Our goal is to understand how neurons form the complex circuits that underlie our mental abilities. We study this problem in the retina, a thin sheet of neural tissue located at the back of the eye which contains several neural circuits arranged in parallel. Each circuit begins with a photoreceptor, which is a photon detector, each ends with a particular retinal ganglion cell (RGC), which are feature detectors. There are ~30 types of RGCs and each is specialized to detect a unique feature in the visual scene such as edges, motion, color and so on. RGCs are thought to be endowed with their feature preferences because of synapses they receive from a very specific subset of interneuron types (~100 types). We want to learn how particular interneurons and RGCs choose to synapse selectively with each other during circuit assembly. We want to understand the factors that direct these synaptic choices and, ultimately, we want to understand the consequences of these early wiring events for mature circuit function.

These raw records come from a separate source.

Lemma agree_perm S f g s1 s2 : agree S s1 s2 -> agree S (set_perm f s1) (set_perm g s2).
Proof. intros []. by split. Qed.

Lemma agree_faults S f g s1 s2 : agree S s1 s2 -> agree S (set_faults f s1) (set_faults g s2).
Proof. intros []. by split. Qed.

(** The number a draw gives, from the stream's value before it. *)
Definition drawn_value (lo hi v : Z) : Z :=
  let '(lo, hi) := if hi <? lo then (hi, lo) else (lo, hi) in
  lo + scaled (NextRand v) (hi - lo + 1).

Lemma dss_random_value lo hi i s :
  length (Seed s) = 48%nat -> RANDOM lo hi i s = Ok (drawn_value lo hi (val s (drawn i))) (draw i s).
Proof.
  intros Hlen. unfold dss_random, UnifInt, drawn_value. rewrite drawn_norm.
  pose proof (drawn_range i) as Hd.
  assert (Hv : value (seed_at (upd_seed (drawn i) (with_value NextRand) s) (drawn i)) =
    NextRand (val s (drawn i))).
  { unfold val, seed_at, upd_seed. cbn [Seed set_Seed]. rewrite list_lookup_alter_eq.
    destruct (lookup_lt_is_Some_2 (Seed s) (Z.to_nat (drawn i))) as [e ->]; [lia|]. reflexivity. }
  destruct (hi <? lo); unfold bind, modify, gets, ret; rewrite Hv; reflexivity.
Qed.

(** Drawing from a stream both runs agree on gives the same number. *)
Lemma rwp_random_same S lo hi i (Q : Z -> Z -> st -> st -> Prop) s1 s2 :
  agree S s1 s2 -> In (drawn i) S ->
  (forall v s1' s2', agree S s1' s2' -> perm s1' = perm s1 -> perm s2' = perm s2 -> Q v v s1' s2') ->
  rwp (RANDOM lo hi i) (RANDOM lo hi i) Q s1 s2.
Proof.
  intros Ha Hin HQ. unfold rwp. rewrite !dss_random_value by apply Ha.
  rewrite (ag_val _ _ _ Ha (drawn i) Hin (drawn_range i)).
  apply HQ; [now apply agree_draw|apply draw_frame|apply draw_frame].
Qed.

(** From any other stream, the two numbers are unrelated. *)
Lemma rwp_random_any S lo hi lo' hi' i (Q : Z -> Z -> st -> st -> Prop) s1 s2 :
  agree S s1 s2 ->
  (forall v w s1' s2', agree S s1' s2' -> perm s1' = perm s1 -> perm s2' = perm s2 -> Q v w s1' s2') ->
  rwp (RANDOM lo hi i) (RANDOM lo' hi' i) Q s1 s2.
Proof.
  intros Ha HQ. unfold rwp. rewrite !dss_random_value by apply Ha.
  apply HQ; [now apply agree_draw|apply draw_frame|apply draw_frame].
Qed.

(** ** Helpers *)

Ltac r_same v Ha' := apply rwp_bind; eapply rwp_random_same; [eassumption|cbn; tauto|]; intros v ? ? Ha' _ _.
Ltac r_any v w Ha' := apply rwp_bind; eapply rwp_random_any; [eassumption|]; intros v w ? ? Ha' _ _.

Lemma rwp_strcpy S what cap x y (Q : string -> string -> st -> st -> Prop) s1 s2 :
  agree S s1 s2 -> (forall s1' s2', agree S s1' s2' -> perm s1' = perm s1 -> perm s2' = perm s2 -> Q x y s1' s2') ->
  rwp (strcpy_to what cap x) (strcpy_to what cap y) Q s1 s2.
Proof.
  intros Ha HQ. unfold rwp, strcpy_to, stop_with, ret.
  destruct (cap <=? strlen x), (cap <=? strlen y); try done. now apply HQ.
Qed.

Lemma rwp_strcpy_over S what cap room x y (Q : string -> string -> st -> st -> Prop) s1 s2 :
  agree S s1 s2 -> (forall s1' s2', agree S s1' s2' -> perm s1' = perm s1 -> perm s2' = perm s2 -> Q x y s1' s2') ->
  rwp (strcpy_over what cap room x) (strcpy_over what cap room y) Q s1 s2.
Proof.
  intros Ha HQ. unfold rwp, strcpy_over, stop_with, ret, bind, modify.
  destruct (room <=? strlen x), (room <=? strlen y); try done;
    destruct (cap <=? strlen x), (cap <=? strlen y); try done; apply HQ; try done; destruct Ha; by split.
Qed.

Lemma rwp_a_rnd_loop S n : forall i ci col (Q : string -> string -> st -> st -> Prop) s1 s2,
  agree S s1 s2 -> In (drawn col) S ->
  (forall str s1' s2', agree S s1' s2' -> Q str str s1' s2') ->
  rwp (a_rnd_loop n i ci col) (a_rnd_loop n i ci col) Q s1 s2.
Proof.
  induction n as [|n IH]; intros i ci col Q s1 s2 Ha Hin HQ; cbn [a_rnd_loop]; [now apply rwp_ret, HQ|].
  apply rwp_bind. destruct (i %c 5 =? 0).
  - eapply rwp_random_same; [exact Ha|exact Hin|]. intros v s1' s2' Ha' _ _.
    apply rwp_bind, rwp_must. intros x y Hx Hy. rewrite Hx in Hy. injection Hy as <-.
    apply rwp_bind. eapply IH; [exact Ha'|exact Hin|]. intros str a b Hab. now apply rwp_ret, HQ.
  - apply rwp_ret, rwp_bind, rwp_must. intros x y Hx Hy. rewrite Hx in Hy. injection Hy as <-.
    apply rwp_bind. eapply IH; [exact Ha|exact Hin|]. intros str a b Hab. now apply rwp_ret, HQ.
Qed.

Lemma rwp_V_STR S avg col (Q : Z * string -> Z * string -> st -> st -> Prop) s1 s2 :
  agree S s1 s2 -> In (drawn col) S ->
  (forall p s1' s2', agree S s1' s2' -> Q p p s1' s2') ->
  rwp (V_STR avg col) (V_STR avg col) Q s1 s2.
Proof.
  intros Ha Hin HQ. unfold V_STR, a_rnd. apply rwp_bind. eapply rwp_random_same; [exact Ha|exact Hin|].
  intros len s1' s2' Ha' _ _. apply rwp_bind. eapply rwp_a_rnd_loop; [exact Ha'|exact Hin|].
  intros str a b Hab. now apply rwp_ret, HQ.
Qed.

Lemma rwp_pick_same S d c (Q : Z * string -> Z * string -> st -> st -> Prop) s1 s2 :
  agree S s1 s2 -> In (drawn c) S ->
  (forall p s1' s2', agree S s1' s2' -> Q p p s1' s2') ->
  rwp (pick_str d c) (pick_str d c) Q s1 s2.
Proof.
  intros Ha Hin HQ. unfold pick_str. apply rwp_bind, rwp_must. intros x y -> [= <-].
  apply rwp_bind. eapply rwp_random_same; [exact Ha|exact Hin|]. intros j s1' s2' Ha' _ _.
  apply rwp_bind, rwp_must. intros p q -> [= <-]. now apply rwp_ret, HQ.
Qed.

Lemma rwp_pick_any S d c (Q : Z * string -> Z * string -> st -> st -> Prop) s1 s2 :
  agree S s1 s2 -> (forall p q s1' s2', agree S s1' s2' -> Q p q s1' s2') ->
  rwp (pick_str d c) (pick_str d c) Q s1 s2.
Proof.
  intros Ha HQ. unfold pick_str. apply rwp_bind, rwp_must. intros x y -> [= <-].
  r_any j k Ha'. apply rwp_bind, rwp_must. intros p q _ _. now apply rwp_ret, HQ.
Qed.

What we learn from these studies will help us draw links between circuitry, wiring genes and function and inform future studies at the subsequent levels of the visual pathway and higher circuits in the brain
To learn how neural circuits become wired we ask how developing retinal neurons choose to synapse with just a few of the many (100s) of available synaptic targets. We are led by the hypothesis that synaptic partners use molecular recognition systems to identify each other and form connections.
Circuits formed by a precise mixture of interneuron and RGC types are capable of detecting particular visual features such as motion direction. We seek to define interneuron-RGC wiring patterns and relate these patterns to feature detection.
Higher visual circuitry
How does the brain use the eye's message? We are eager to leverage our insights and tools from the retina to study the next levels of visual processing in the brain.